弁護士の猿田佐世氏が22日、コメンテーターを務めるテレビ朝日系「羽鳥慎一モーニングショー」(月~金曜午前8時)に出演。年末の物流業界で働く人の状況を「悲惨ですよ、悲惨」と訴えた。

番組では、年末の物流業界で配送遅延が生じていることを紹介。例年年末はクリスマスやお歳暮の配達などで荷物量が増えるが、近年はブラックフライデーの影響で荷物が急増していることを伝えた。

猿田氏は、運輸業界で慢性的に人手が不足する理由について「他の業界より長時間労働であったりとか、心臓疾患での労災認定が一番多い業界なんですけど。非常に過酷な労働なのに、賃金が安いということで常に人が足りない状況」と語った。

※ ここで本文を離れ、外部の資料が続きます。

Definition newV2RayPlugin (pluginOpts : Args) (serverAddr : Socksaddr) : result Plugin :=
  let tlsOptions := v2rayTLSOptions pluginOpts in
  let mode := default "websocket" (Args_Get pluginOpts "mode") in
  let host := default "cloudfront.com" (Args_Get pluginOpts "host") in
  let path := default "/" (Args_Get pluginOpts "path") in
  tlsClient ← (if tls_Enabled tlsOptions then t ← NewClient (AddrString serverAddr) tlsOptions; Ok (Some t) else Ok None);
  '(transportOptions, mux) ←
    (if String.eqb mode "websocket" then
       mux ← match Args_Get pluginOpts "mux" with
             | Some muxOpt => cause "parse mux value" (strconvAtoi muxOpt)
             | None => Ok 1
             end;
       Ok (V2RayTransportTypeWebsocket host path, mux)
     else if String.eqb mode "quic" then Ok (V2RayTransportTypeQUIC, 0)
     else Err (E_New ("v2ray-plugin: unknown mode: " +:+ mode)));
  transport ← NewClientTransport serverAddr transportOptions tlsClient;
  Ok (if 0 <? mux then v2rayMuxWrapper transport else V2RayClientTransport transport).

(** * The registry *)

Abbreviation PluginConstructor := (Args -> Socksaddr -> result Plugin).

Definition RegisterPlugin (name : string) (constructor : PluginConstructor) (plugins : gmap string PluginConstructor)
  : gmap string PluginConstructor := <[name := constructor]> plugins.

(** What the [init] functions register. *)
Definition plugins : gmap string PluginConstructor :=
  RegisterPlugin "v2ray-plugin" newV2RayPlugin
    (RegisterPlugin "obfs-local" (fun opts addr => plugin ← newObfsLocal opts addr; Ok (Obfs plugin)) ∅).

Definition CreatePlugin (name pluginArgs : string) (serverAddr : Socksaddr) : result Plugin :=
  pluginOptions ← cause "parse plugin_opts" (ParsePluginOptions pluginArgs);
  match plugins !! name with
  | None => Err (E_New ("plugin not found: " +:+ name))
  | Some constructor => constructor pluginOptions serverAddr
  end.
End plugins.

(** * Parsing always ends *)

Lemma dropString_length n s : String.length (dropString n s) = (String.length s - n)%nat.
Proof. revert s. induction n as [|n IH]; intros [|c s]; cbn; try lia. apply IH. Qed.

(** Never a panic, and a character of the result takes at least one. *)
Lemma indexUnescaped_total term : forall n s, (String.length s <= n)%nat ->
  match indexUnescaped s term with
  | Ok (i, unesc) => (String.length unesc <= i <= String.length s)%nat
  | Err e => e = errFinalEscape
  | Panic _ => False
  end.
Proof.
  induction n as [|n IH]; intros [|b s] Hl; cbn in *; try lia.
  destruct (existsb _ _); [cbn; lia|]. destruct (Ascii.eqb b "\").
  - destruct s as [|c s]; [done|]. specialize (IH s). destruct (indexUnescaped s term) as [[i u]|e|m]; cbn in *; [|apply IH; lia..].
    specialize (IH ltac:(lia)). lia.
  - specialize (IH s). destruct (indexUnescaped s term) as [[i u]|e|m]; cbn in *; [|apply IH; lia..].
    specialize (IH ltac:(lia)). lia.
Qed.

Lemma parseLoop_total fuel : forall s opts, (String.length s <= fuel)%nat ->
  (exists opts', parseLoop fuel s opts = Ok opts') \/ parseLoop fuel s opts = Err errFinalEscape \/ parseLoop fuel s opts = Err errEmptyKey.
Proof.
  induction fuel as [|fuel IH]; intros s opts Hl; cbn [parseLoop].
  { destruct s; cbn in *; [|lia]. left. by eexists. }
  destruct (Nat.eqb_spec (String.length s) 0) as [_|Hne]; [left; by eexists|].
  pose proof (indexUnescaped_total ["="; ";"]%char _ s (le_n _)) as Hk.
  destruct (indexUnescaped s _) as [[offset key]|e|m]; cbn [mbind result_bind]; [|subst; by right; left|done].
  destruct (Nat.eqb_spec (String.length key) 0); [by right; right|].
  pose proof (dropString_length offset s) as Hd.
  set (s1 := dropString offset s) in *.
  assert (String.length s1 <= fuel)%nat as Hs1 by lia. destruct (_ || _).
  - apply IH. rewrite dropString_length. lia.
  - pose proof (indexUnescaped_total [";"%char] _ (dropString 1 s1) (le_n _)) as Hv.
    destruct (indexUnescaped (dropString 1 s1) _) as [[j value]|e|m]; cbn [mbind result_bind]; [|subst; by right; left|done].
    apply IH. rewrite !dropString_length. lia.
Qed.

(** Parsing ends on every text: with options, or with one of the two errors. *)
Theorem parse_plugin_options_total s :
  (exists opts, ParsePluginOptions s = Ok opts) \/
  ParsePluginOptions s = Err errFinalEscape \/ ParsePluginOptions s = Err errEmptyKey.
Proof. by apply parseLoop_total. Qed.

一方、ネットで買い物をすることが当たり前になり「片や私たちは配送料無料でいろいろ注文して、無料が当たり前みたいになっている」とし、「働いているところにも人がいるんだよと、『お金の価格転嫁』ということを業界の方は必ずおっしゃっていて。お願いしているならお金は払っていかなかきゃいけないと。私たちも商品を送っている会社の人も、ドライバーさんにお金が回るようにしないと人手不足も解消されない。構造的な問題だろうと思います」と指摘した。

番組は配送業者に密着。荷物を休憩なしで配達する様子や、時間短縮のためマンションの10階から階段を駆け降りる姿を伝えた。猿田氏は配達業者の過酷な労働を「悲惨ですよ、悲惨。自分がやりたいかと言われたらやれないじゃないですか」と訴えつつ、「感謝しかないですよ。感謝しか。本当に申し訳ない。ありがたいです」と話していた。